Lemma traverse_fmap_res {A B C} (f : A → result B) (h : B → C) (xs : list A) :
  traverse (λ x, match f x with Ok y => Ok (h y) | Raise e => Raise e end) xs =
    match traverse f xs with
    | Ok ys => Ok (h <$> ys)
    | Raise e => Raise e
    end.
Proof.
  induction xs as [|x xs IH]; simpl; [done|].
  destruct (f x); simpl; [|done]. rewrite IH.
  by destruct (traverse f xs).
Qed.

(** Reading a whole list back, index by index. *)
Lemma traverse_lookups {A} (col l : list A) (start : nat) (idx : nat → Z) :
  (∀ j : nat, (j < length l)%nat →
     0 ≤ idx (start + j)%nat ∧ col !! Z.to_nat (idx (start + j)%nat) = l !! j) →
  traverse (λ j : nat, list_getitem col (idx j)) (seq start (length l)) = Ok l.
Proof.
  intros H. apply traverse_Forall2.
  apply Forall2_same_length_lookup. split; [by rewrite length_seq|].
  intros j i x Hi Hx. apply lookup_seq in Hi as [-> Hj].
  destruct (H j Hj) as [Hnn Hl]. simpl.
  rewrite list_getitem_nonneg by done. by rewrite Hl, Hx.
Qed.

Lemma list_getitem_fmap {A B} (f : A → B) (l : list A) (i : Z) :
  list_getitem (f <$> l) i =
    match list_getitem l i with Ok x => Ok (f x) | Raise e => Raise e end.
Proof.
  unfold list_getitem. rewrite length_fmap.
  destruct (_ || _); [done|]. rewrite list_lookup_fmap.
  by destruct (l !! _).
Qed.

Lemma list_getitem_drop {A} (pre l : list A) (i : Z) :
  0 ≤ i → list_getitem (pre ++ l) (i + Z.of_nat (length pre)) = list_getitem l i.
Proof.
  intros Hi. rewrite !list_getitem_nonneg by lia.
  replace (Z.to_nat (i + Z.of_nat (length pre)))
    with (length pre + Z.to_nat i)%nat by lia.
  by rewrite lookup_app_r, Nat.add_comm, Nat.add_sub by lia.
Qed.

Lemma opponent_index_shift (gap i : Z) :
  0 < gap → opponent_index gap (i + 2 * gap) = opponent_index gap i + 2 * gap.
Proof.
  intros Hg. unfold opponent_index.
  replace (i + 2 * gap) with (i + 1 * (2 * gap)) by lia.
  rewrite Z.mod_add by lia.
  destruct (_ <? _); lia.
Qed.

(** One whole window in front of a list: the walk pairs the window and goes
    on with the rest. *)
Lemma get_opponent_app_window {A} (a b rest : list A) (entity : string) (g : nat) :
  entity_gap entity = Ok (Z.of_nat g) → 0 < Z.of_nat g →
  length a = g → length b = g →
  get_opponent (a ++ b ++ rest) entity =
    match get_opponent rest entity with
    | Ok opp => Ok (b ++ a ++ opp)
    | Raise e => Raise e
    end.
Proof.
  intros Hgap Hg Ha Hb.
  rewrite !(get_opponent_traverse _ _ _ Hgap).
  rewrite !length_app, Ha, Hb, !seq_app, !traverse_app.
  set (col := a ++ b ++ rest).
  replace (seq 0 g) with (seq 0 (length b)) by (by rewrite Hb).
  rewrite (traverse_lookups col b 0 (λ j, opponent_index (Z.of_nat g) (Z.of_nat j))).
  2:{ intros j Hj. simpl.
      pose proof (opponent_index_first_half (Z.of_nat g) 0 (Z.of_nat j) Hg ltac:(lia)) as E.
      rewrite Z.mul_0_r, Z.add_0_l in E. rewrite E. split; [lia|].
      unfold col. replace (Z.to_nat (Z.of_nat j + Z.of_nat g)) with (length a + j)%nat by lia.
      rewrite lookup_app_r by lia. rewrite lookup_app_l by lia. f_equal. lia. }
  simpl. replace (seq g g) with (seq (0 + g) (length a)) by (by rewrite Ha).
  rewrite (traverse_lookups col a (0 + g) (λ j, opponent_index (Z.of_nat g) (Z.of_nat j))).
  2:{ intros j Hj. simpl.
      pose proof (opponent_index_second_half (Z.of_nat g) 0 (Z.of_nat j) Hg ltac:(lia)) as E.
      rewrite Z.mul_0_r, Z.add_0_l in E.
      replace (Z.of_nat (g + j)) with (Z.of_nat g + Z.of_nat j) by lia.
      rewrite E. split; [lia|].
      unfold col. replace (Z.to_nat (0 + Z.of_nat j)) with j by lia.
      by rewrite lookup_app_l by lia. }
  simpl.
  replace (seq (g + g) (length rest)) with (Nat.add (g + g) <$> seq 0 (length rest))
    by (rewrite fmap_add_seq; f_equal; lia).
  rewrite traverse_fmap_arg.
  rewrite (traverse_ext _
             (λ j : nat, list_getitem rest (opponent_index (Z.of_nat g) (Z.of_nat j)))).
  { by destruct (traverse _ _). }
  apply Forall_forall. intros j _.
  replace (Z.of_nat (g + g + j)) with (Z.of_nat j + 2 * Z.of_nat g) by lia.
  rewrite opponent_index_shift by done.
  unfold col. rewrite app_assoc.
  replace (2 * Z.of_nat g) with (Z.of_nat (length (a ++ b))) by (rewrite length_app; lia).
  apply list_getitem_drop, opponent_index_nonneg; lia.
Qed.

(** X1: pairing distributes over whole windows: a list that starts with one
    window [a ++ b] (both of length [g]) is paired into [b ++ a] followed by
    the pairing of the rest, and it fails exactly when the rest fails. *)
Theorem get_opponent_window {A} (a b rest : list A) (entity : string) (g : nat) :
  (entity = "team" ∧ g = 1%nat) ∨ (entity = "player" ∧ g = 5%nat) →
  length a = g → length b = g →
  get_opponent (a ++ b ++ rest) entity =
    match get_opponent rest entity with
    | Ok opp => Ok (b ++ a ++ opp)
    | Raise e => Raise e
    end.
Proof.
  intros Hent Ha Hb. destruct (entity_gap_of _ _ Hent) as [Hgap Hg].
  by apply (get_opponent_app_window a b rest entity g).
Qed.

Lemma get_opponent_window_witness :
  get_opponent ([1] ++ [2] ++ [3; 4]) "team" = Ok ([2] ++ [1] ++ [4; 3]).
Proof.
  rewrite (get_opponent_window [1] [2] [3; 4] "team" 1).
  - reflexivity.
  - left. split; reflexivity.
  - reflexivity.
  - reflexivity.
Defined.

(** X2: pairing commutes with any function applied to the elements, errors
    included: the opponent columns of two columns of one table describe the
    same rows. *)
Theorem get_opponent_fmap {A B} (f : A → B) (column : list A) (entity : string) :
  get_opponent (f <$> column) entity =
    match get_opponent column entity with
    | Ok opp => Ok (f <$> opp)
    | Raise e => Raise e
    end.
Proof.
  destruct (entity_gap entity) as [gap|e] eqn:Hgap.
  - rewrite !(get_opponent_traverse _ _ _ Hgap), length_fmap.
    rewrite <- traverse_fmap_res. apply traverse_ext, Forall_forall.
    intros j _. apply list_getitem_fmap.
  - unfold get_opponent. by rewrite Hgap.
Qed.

* * *

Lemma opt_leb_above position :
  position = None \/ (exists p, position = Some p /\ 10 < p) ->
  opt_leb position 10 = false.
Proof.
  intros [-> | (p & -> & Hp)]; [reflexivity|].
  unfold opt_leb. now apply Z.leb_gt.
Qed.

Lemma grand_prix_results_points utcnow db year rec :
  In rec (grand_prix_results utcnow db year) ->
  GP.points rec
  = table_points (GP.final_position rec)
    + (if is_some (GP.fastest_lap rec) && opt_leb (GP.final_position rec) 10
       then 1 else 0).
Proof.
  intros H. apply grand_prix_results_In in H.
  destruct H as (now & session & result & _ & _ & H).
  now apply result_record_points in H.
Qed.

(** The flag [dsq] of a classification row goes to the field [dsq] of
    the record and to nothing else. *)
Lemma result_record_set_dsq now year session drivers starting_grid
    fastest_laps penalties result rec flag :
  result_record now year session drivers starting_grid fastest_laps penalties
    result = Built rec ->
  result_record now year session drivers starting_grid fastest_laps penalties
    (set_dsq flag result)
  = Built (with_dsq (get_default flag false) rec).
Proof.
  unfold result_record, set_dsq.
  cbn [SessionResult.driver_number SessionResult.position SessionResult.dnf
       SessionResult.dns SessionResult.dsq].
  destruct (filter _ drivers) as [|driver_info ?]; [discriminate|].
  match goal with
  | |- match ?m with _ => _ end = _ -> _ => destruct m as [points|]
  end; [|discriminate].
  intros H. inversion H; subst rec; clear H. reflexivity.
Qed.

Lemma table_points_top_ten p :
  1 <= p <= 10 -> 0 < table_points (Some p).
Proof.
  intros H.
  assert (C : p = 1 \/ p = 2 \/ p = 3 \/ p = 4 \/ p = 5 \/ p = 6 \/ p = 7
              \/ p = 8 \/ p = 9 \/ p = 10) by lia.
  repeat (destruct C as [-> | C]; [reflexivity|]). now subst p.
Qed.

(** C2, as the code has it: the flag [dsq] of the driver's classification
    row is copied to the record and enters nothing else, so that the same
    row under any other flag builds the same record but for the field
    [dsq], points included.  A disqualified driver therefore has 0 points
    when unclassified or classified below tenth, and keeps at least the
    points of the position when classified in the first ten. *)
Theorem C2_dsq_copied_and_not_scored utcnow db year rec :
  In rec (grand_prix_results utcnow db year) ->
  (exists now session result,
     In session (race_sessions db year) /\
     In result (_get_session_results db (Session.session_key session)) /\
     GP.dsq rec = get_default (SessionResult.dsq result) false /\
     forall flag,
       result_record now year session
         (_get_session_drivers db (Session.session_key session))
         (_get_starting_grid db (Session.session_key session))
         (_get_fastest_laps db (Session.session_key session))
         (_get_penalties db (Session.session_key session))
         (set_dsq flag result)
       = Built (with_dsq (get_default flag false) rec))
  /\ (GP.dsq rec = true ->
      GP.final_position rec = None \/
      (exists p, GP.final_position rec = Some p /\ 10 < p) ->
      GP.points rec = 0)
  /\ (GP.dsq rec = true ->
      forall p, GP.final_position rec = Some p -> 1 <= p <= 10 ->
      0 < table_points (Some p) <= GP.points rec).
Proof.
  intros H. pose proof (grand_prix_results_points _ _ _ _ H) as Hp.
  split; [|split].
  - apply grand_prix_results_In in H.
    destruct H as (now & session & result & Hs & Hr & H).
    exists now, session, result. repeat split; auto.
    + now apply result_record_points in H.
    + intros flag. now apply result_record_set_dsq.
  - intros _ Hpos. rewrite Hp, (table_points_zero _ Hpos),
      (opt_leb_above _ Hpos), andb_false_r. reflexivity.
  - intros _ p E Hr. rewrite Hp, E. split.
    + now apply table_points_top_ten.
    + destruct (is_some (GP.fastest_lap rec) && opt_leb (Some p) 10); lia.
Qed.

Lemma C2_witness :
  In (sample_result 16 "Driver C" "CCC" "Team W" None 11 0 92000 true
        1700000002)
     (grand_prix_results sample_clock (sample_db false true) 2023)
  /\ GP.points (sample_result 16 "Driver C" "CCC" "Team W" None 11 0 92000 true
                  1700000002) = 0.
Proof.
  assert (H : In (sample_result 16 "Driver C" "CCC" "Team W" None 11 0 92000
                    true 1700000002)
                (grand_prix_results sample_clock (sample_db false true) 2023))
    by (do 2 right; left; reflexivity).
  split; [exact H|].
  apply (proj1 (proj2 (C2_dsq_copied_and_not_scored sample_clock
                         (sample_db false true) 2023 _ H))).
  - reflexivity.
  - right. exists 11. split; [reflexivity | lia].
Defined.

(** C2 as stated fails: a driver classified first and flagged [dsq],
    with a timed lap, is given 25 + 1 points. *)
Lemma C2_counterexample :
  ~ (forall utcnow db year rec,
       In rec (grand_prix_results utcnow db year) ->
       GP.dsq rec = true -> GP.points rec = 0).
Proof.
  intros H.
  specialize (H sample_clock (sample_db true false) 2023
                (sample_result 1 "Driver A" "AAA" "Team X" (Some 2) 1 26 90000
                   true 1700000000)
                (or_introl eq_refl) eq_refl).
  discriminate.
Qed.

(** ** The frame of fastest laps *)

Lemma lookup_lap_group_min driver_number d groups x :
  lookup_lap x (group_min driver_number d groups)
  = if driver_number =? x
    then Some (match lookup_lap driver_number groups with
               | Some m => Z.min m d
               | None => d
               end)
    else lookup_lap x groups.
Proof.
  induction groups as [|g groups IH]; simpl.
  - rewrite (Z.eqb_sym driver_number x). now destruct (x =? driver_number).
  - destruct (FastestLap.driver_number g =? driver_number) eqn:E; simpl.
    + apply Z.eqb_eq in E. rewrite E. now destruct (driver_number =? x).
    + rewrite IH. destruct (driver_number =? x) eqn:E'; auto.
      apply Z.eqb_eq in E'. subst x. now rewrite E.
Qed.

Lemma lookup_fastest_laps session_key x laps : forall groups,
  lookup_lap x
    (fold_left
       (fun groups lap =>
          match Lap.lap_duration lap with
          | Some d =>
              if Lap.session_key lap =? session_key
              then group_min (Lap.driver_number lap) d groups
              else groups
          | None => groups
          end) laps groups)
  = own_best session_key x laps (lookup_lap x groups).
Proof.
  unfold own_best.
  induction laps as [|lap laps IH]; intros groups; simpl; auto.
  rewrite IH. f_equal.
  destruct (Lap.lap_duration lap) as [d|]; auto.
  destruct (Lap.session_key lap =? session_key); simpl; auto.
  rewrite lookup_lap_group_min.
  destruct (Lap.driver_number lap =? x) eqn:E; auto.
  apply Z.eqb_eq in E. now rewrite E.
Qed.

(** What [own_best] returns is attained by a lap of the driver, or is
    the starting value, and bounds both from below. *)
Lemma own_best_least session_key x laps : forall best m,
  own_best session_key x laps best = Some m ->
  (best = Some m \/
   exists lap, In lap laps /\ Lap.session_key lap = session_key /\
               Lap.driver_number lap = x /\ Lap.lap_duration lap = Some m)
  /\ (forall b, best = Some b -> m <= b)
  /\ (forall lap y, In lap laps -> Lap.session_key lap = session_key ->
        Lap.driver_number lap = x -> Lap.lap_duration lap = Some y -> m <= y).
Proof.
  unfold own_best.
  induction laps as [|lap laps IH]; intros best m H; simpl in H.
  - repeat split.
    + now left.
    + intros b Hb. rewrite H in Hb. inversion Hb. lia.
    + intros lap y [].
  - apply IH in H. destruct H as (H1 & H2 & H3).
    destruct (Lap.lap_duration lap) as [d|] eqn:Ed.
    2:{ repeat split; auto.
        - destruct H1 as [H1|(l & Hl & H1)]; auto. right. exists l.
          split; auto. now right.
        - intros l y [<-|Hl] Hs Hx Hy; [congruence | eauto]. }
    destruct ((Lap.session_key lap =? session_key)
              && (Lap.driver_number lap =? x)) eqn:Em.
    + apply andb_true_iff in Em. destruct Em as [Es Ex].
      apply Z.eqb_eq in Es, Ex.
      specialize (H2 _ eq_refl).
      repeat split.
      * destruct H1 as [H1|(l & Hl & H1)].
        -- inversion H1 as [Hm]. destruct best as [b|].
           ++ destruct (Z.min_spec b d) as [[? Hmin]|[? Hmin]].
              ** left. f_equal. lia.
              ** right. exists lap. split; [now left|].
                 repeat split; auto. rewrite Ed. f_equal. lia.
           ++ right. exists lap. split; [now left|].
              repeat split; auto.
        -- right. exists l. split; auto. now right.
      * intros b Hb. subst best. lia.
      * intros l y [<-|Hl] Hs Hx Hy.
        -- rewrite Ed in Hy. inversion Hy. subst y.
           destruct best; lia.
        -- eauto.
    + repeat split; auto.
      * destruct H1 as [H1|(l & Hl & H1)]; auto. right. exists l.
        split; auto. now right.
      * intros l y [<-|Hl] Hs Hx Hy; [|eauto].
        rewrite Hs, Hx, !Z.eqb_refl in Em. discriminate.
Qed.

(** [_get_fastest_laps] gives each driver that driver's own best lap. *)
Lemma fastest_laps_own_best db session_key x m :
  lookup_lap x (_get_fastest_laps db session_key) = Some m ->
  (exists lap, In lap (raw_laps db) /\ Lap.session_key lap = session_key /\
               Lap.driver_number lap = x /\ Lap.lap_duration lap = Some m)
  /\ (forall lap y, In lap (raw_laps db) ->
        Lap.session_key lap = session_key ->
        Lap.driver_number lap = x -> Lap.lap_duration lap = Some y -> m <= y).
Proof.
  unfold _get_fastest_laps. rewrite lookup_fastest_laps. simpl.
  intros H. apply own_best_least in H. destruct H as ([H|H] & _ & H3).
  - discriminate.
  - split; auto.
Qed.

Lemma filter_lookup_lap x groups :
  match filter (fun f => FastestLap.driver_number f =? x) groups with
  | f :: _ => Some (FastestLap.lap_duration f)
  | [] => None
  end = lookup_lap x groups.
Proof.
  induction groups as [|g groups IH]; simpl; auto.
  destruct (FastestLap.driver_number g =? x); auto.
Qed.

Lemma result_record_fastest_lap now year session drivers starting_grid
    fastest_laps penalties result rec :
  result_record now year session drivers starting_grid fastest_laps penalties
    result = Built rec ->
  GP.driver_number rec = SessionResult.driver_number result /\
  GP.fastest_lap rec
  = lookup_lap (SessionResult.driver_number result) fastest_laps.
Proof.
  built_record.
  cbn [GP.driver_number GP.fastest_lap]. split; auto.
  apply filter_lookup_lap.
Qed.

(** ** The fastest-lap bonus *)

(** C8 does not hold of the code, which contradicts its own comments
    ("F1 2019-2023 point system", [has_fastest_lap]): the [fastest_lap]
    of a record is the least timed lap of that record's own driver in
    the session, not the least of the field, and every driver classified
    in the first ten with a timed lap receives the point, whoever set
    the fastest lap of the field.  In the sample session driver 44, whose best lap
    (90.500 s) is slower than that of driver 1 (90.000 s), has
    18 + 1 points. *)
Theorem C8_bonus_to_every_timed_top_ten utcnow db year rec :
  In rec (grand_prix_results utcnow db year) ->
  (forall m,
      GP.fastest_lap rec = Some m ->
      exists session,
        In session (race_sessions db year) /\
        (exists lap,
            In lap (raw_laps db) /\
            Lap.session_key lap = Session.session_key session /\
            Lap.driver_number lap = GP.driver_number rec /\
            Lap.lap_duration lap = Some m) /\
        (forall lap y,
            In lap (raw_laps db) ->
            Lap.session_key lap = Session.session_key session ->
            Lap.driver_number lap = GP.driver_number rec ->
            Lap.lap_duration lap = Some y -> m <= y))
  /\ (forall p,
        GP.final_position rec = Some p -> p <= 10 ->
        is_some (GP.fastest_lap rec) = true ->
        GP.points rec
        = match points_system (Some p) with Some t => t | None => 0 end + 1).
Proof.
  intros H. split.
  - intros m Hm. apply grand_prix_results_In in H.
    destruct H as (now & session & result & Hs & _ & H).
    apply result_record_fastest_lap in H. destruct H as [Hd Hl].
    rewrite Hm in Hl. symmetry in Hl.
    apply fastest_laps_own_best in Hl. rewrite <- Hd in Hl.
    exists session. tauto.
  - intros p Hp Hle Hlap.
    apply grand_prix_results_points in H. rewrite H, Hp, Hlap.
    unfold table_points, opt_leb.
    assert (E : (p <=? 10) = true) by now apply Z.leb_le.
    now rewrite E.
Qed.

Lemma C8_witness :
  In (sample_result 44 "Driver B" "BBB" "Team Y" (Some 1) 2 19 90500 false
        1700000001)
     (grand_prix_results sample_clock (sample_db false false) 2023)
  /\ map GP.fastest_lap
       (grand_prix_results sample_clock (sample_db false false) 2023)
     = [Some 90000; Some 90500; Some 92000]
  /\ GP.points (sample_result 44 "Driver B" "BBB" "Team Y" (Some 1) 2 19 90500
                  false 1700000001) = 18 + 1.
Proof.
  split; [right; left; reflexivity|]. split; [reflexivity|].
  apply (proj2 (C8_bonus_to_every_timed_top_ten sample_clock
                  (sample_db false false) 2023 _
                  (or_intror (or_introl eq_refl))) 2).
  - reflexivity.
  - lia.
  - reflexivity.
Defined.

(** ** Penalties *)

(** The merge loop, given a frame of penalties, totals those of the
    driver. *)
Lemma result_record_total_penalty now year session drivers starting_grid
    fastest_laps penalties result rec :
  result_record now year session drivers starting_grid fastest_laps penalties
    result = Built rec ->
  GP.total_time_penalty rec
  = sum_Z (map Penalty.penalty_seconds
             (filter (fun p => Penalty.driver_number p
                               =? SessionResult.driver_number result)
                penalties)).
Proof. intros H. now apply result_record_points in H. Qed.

→ WORK ITEM
Look through the entries and return every line where "right" appears.

→ SOLUTION
    by (do 2 right; left; reflexivity).
  - right. exists 11. split; [reflexivity | lia].
        - destruct H1 as [H1|(l & Hl & H1)]; auto. right. exists l.
          split; auto. now right.
              ** right. exists lap. split; [now left|].
           ++ right. exists lap. split; [now left|].
        -- right. exists l. split; auto. now right.
      * destruct H1 as [H1|(l & Hl & H1)]; auto. right. exists l.
        split; auto. now right.
  split; [right; left; reflexivity|]. split; [reflexivity|].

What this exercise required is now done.